Ответов - 93, стр: 1 2 3 4 5 All

Морская звезда : Денис пишет: Вы же знаете, сэр, как медленно идут к нам вести. Тридцатого января Карлу отрубили голову Этого Карла я ещё давно запомнила Не каждому голову отрубают в мой день рождения... А вообще, очень-очень классно)) Жду продолжения

safomin25: Денис пишет: Третьего дня Карлу отрубили голову. - Да… - тяжело проговорил Хьюго. - Я ожидал этого. Но вот помяните моё слово, этот лорд-протектор долго не продержится. Его зарежут свои же сообщники…. Весьма любопытная идея - соотнести легенду о баскервильской собаке с событиями времен Кромвеля. То есть с казнью короля все общественные устои настолько пошатнулись, что бесовские силы высвободились и, вселяясь в зверей, стали нападать на людей. По сути в Англии началось подобиероссийского Смутного времени, причем хронологически почти параллельно.

Денис: safomin25 пишет: Весьма любопытная идея - соотнести легенду о баскервильской собаке с событиями времен Кромвеля. То есть с казнью короля все общественные устои настолько пошатнулись, что бесовские силы высвободились и, вселяясь в зверей, стали нападать на людей. По сути в Англии началось подобиероссийского Смутного времени, причем хронологически почти параллельно. Именно!
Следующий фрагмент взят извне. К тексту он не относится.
Lemma full_queue_drops_command_witness :
  exists d' io_size, __nvmev_proc_io ex_ftl (fun k => 100 + Z.of_nat k) (ex_dev ex_full) 0%nat 1 2 =
      Ok (Some io_size, d', 1%nat) /\ reclaim ex_full = Ok (d'.(io_workers) 0).
Proof.
  assert (I : queue_inv ex_full) by apply ex_full_inv.
  destruct (full_queue_drops_command ex_ftl (fun k => 100 + Z.of_nat k) (ex_dev ex_full) 0%nat 1 2 ex_sq
    1%nat (ex_cmd 12) (mk_result 0 150 false) (seqZ 0 16383) 16383) as (d' & n & E & R).
  1: by apply ex_dev_inv.
  1-4: by repeat split.
  1: apply ex_full_represents.
  exists d', n. split; [exact E|exact R].
Defined.

(** From entry 1 round to entry 0: entries 1, 2 and 3, of which 2 belongs to a
    queue that is gone. *)
Lemma proc_io_cq_correct_witness :
  exists d' q', nvmev_proc_io_cq (cq_fuel ex_ring) (ex_dev worker_init) 1 0 1 = Ok d' /\
    d'.(sqes) 1 = Some q' /\ u32 q'.(stat).(nr_in_flight) = 0.
Proof.
  destruct (proc_io_cq_correct (ex_dev worker_init) 1 0 1 ex_cq) as (d' & q0 & E & F & _).
  1, 2: by repeat split.
  1: split; [by split|intros i _; cbn; destruct (i =? 2); unfold NR_MAX_IO_QUEUE; lia].
  1, 2: by repeat split.
  1: by right.
  specialize (F 1). change (d'.(sqes) 1) with (sqes d' 1) in F.
  destruct (sqes d' 1) as [q'|] eqn:S; [|done]. exists d', q'. split; [exact E|]. split; [exact S|apply F].
Defined.

(** A doorbell past the end of the queue, and one behind the old one in a queue
    of whole pages. *)
Lemma proc_io_cq_faults_witness :
  nvmev_proc_io_cq 1000 (ex_dev worker_init) 1 5 0 <> Ok (ex_dev worker_init) /\
  nvmev_proc_io_cq 1000 (put_cq (ex_dev worker_init) 1
      (set_ring ex_cq (mk_ring 256 0 1 256 ex_ring.(entries)) false)) 1 3 250 <> Ok (ex_dev worker_init).
Proof.
  split.
  - apply (proc_io_cq_faults _ 1 5 0 ex_cq); try done. by left.
  - eapply proc_io_cq_faults; [done|reflexivity|done|]. right. done.
Defined.

(** Queue 2 is ready: it is signalled when two queues were agreed on, not when one
    was. *)
Definition ex_irq_dev (n : Z) : nvmev_dev :=
  set_nr_queues (set_cqes (ex_dev worker_init) (fun i =>
    if i =? 2 then Some (set_ring ex_cq ex_ring true) else None)) 1 n.

Lemma signal_irqs_correct_witness :
  (exists d', signal_irqs 0 (fun _ => true) (ex_irq_dev 1) = Ok (d', [])) /\
  (exists d', signal_irqs 0 (fun _ => true) (ex_irq_dev 2) = Ok (d', [1])).
Proof.
  split.
  - destruct (signal_irqs_correct 0 (fun _ => true) (ex_irq_dev 1)) as (d' & E & _); [done|done|]. by exists d'.
  - destruct (signal_irqs_correct 0 (fun _ => true) (ex_irq_dev 2)) as (d' & E & _); [done|done|]. by exists d'.
Defined.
Денис: Кстати, Девоншир во время Великого Восстания практически всегда был верен королю: Красным отмечены роялисты.

maut: "на портрете есть дата - 1642 год" В то время как я вижу, девоншир был как раз за парламент.
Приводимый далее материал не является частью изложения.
(** One round: the address is that of byte [pos], and the bytes moved lie side
    by side. *)
Lemma round_ok h' pos p1 p2 lst :
  prp_ok -> same_list h' -> 0 <= pos < len -> at_byte pos p1 p2 lst ->
  exists lst' p2', let n := Z.min (len - pos) (PAGE_SIZE - buf_addr pos mod PAGE_SIZE) in
    next_prp h' c (len - pos) (p1 + 1) p2 lst = Ok (buf_addr pos, lst', p2') /\
    (forall j, 0 <= j < n -> buf_addr (pos + j) = buf_addr pos + j) /\
    at_byte (pos + n) (p1 + 1) p2' lst'.
Proof.
  intros [A L] S Hp Hat. pose proof first_part_range as F. pose proof PAGE_val as PV.
  destruct Hat as [(-> & -> & -> & ->)|[(p & Hp0 & Ep & -> & P0 & P1)|]]; [| |lia].
  - exists None, 0. cbv zeta. assert (E0 : buf_addr 0 = c.(prp1)).
    { unfold buf_addr. rewrite (proj2 (Z.ltb_lt _ _)) by lia. lia. }
    rewrite E0. fold first_part. split; [done|]. split.
    + intros j Hj. unfold buf_addr. rewrite (proj2 (Z.ltb_lt _ _)) by lia. lia.
    + destruct (Z.le_gt_cases (len - 0) first_part); [right; right; lia|].
      right; left. exists 0. repeat split; lia.
  - assert (Hn : needed p) by (unfold needed; lia).
    assert (Eb : forall j, 0 <= j < PAGE_SIZE -> buf_addr (pos + j) = page_addr p + j).
    { intros j Hj. unfold buf_addr. rewrite (proj2 (Z.ltb_ge _ _)) by lia.
      replace (pos + j - first_part) with (p * PAGE_SIZE + j) by lia.
      rewrite Z.div_add_l, Z.div_small, Z.add_0_r by lia.
      by rewrite (Z.add_comm (p * PAGE_SIZE) j), Z.mod_add, Z.mod_small by lia. }
    assert (E0 : buf_addr pos = page_addr p) by (rewrite <- (Z.add_0_r pos), Eb by lia; lia).
    rewrite E0, (A p Hn), Z.sub_0_r.
    assert (Nx : exists lst' p2', next_prp h' c (len - pos) (p + 1 + 1) p2 lst = Ok (page_addr p, lst', p2') /\
      (PAGE_SIZE < len - pos -> p2' = p + 1 /\ lst' = Some c.(prp2))).
    { unfold next_prp. rewrite (proj2 (Z.eqb_neq _ 1)) by lia. unfold page_addr, listed in *.
      destruct (Z.eqb_spec (p + 1 + 1) 2).
      - assert (p = 0) as -> by lia. destruct (P0 eq_refl) as [-> ->].
        replace (len - pos) with (len - first_part) by lia. destruct (Z.ltb_spec PAGE_SIZE (len - first_part)).
        + unfold read_list. rewrite (proj2 (Z.leb_le _ _)) by (apply (L ltac:(done) 0 Hn)).
          cbn [mbind result_mbind result_bind]. rewrite (S ltac:(by apply Z.ltb_lt) 0 Hn).
          by eexists _, _.
        + eexists _, _. split; [done|lia].
      - destruct (P1 ltac:(lia)) as [-> ->]. assert (Hl : (PAGE_SIZE <? len - first_part) = true).
        { apply Z.ltb_lt. lia. }
        rewrite Hl in *. unfold read_list. rewrite (proj2 (Z.leb_le _ _)) by (apply (L eq_refl p Hn)).
        cbn [mbind result_mbind result_bind]. rewrite (S Hl p Hn). by eexists _, _. }
    destruct Nx as (lst' & p2' & Nx & Nl). exists lst', p2'. cbv zeta. split; [exact Nx|]. split.
    + intros j Hj. apply Eb. lia.
    + destruct (Z.le_gt_cases (len - pos) PAGE_SIZE); [right; right; lia|].
      right; left. exists (p + 1). destruct (Nl ltac:(lia)). repeat split; try done; lia.
Qed.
Денис: maut пишет: В то время как я вижу, девоншир был как раз за парламент. А Лестрейд его знает, когда съели Баскервиля.... У меня он дожил до 14 марта 1649-го.

safomin25: maut пишет: "на портрете есть дата - 1642 год" Что за люди эти Баскервили! В стране - гражданская война, а они свои портреты заказывают. Тогда ведь портрет стоил как хорошая лошадь, если не дороже.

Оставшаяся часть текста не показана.